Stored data
★ ★ ★ ★

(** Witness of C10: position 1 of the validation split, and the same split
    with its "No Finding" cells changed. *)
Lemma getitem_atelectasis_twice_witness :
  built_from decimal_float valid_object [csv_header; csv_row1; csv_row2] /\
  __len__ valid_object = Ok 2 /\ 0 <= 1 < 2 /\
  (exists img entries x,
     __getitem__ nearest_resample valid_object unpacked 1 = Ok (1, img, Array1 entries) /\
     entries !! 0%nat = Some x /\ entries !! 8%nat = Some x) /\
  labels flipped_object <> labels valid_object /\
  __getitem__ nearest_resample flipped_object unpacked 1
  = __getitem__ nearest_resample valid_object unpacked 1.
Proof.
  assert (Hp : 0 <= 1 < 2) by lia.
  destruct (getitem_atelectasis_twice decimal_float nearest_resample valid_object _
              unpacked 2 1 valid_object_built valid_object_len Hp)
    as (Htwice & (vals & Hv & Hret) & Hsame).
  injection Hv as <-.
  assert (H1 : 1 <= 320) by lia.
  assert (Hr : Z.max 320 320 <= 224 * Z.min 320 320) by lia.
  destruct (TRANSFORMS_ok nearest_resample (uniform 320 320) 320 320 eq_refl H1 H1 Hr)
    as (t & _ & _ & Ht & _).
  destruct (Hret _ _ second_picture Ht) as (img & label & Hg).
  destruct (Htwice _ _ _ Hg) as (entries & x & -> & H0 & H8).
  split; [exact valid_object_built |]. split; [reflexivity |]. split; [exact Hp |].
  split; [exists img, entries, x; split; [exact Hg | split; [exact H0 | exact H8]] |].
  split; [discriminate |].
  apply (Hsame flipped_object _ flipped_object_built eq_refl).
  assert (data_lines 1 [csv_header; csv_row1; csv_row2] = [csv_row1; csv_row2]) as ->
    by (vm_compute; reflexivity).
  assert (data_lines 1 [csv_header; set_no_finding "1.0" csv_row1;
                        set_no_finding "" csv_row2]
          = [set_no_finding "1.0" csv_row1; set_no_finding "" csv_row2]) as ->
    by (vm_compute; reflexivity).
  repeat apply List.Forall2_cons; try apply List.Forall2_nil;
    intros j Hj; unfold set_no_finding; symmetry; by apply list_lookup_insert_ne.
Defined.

★ ★ ★ ★

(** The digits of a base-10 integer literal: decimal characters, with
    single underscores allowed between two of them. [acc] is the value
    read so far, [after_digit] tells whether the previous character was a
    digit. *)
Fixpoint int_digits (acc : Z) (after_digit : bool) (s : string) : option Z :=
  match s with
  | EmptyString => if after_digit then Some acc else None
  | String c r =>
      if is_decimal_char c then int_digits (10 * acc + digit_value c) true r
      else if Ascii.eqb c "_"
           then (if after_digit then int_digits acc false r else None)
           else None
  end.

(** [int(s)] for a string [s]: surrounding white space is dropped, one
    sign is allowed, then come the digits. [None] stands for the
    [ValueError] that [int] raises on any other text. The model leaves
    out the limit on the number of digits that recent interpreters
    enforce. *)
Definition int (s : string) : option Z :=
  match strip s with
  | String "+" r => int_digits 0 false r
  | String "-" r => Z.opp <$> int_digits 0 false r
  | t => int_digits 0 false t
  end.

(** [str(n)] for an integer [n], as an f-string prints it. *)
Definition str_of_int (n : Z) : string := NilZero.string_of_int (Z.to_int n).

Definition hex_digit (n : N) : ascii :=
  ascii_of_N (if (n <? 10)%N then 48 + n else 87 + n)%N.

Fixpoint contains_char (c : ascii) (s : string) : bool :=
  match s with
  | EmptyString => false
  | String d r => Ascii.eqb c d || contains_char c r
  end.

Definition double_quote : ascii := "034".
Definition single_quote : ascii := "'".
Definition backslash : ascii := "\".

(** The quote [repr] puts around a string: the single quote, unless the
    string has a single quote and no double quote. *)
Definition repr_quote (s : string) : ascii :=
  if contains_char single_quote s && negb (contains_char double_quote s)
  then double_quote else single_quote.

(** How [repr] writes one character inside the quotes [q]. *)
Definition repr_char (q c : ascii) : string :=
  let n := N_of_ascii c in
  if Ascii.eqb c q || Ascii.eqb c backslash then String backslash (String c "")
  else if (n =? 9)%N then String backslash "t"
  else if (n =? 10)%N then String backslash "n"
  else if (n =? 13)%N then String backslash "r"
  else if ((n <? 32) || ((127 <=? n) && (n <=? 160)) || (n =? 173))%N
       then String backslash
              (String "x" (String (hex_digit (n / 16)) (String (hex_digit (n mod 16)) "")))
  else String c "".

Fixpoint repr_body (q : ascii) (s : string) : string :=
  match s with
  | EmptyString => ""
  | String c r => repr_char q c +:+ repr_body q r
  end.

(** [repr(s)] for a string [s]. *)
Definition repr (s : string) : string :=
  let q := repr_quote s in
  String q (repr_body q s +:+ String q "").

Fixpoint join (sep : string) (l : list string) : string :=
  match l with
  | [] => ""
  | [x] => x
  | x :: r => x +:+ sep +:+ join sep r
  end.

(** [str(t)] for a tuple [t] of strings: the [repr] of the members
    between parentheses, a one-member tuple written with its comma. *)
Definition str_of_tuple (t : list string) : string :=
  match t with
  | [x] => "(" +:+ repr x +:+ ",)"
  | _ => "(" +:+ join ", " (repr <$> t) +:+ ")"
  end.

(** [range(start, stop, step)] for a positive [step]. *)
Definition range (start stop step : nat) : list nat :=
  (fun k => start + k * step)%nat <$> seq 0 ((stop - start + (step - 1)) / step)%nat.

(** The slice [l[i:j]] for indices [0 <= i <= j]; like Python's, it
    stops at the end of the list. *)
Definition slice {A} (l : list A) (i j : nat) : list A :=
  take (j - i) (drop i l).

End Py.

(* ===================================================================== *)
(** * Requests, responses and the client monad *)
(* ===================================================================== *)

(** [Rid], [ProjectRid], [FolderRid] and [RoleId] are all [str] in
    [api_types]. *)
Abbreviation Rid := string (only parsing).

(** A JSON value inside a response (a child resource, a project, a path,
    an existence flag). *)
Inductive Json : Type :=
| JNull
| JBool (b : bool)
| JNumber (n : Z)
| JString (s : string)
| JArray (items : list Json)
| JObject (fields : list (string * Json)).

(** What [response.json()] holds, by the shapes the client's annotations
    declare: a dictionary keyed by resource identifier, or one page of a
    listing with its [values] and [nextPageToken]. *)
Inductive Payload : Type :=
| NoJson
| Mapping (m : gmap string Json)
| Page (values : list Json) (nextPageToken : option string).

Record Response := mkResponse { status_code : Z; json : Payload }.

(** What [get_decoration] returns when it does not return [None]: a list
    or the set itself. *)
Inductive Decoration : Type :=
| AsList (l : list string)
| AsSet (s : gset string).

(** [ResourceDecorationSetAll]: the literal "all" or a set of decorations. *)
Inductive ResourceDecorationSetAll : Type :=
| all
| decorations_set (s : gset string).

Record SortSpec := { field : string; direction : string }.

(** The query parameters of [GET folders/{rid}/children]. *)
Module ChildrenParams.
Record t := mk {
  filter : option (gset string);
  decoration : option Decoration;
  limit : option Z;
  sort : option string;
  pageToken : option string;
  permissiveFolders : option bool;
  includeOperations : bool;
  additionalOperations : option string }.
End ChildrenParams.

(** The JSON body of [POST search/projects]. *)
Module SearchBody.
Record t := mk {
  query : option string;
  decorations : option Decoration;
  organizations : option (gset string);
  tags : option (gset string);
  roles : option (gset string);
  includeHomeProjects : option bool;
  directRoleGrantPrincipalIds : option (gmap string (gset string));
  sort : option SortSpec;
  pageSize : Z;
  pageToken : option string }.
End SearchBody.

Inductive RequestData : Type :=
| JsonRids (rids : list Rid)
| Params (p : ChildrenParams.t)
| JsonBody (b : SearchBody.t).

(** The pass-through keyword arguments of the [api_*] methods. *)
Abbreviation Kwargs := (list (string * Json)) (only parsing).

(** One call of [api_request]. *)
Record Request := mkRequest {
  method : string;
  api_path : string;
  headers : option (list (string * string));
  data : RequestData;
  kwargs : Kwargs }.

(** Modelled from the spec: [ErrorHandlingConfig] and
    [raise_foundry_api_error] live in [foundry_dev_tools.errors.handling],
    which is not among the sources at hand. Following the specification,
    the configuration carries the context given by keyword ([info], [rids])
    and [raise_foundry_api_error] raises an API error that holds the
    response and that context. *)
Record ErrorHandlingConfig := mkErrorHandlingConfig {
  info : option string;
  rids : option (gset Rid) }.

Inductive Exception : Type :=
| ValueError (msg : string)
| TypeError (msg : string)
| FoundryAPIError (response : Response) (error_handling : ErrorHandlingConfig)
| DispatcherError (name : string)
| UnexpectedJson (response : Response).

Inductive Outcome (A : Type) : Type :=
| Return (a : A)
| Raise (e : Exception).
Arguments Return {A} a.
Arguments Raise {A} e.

★ ★ ★ ★

### ASSIGNED TASK
The job here is to find each line above with the word "keyword" and copy it.

### ANSWER AREA
(** The pass-through keyword arguments of the [api_*] methods. *)
    the configuration carries the context given by keyword ([info], [rids])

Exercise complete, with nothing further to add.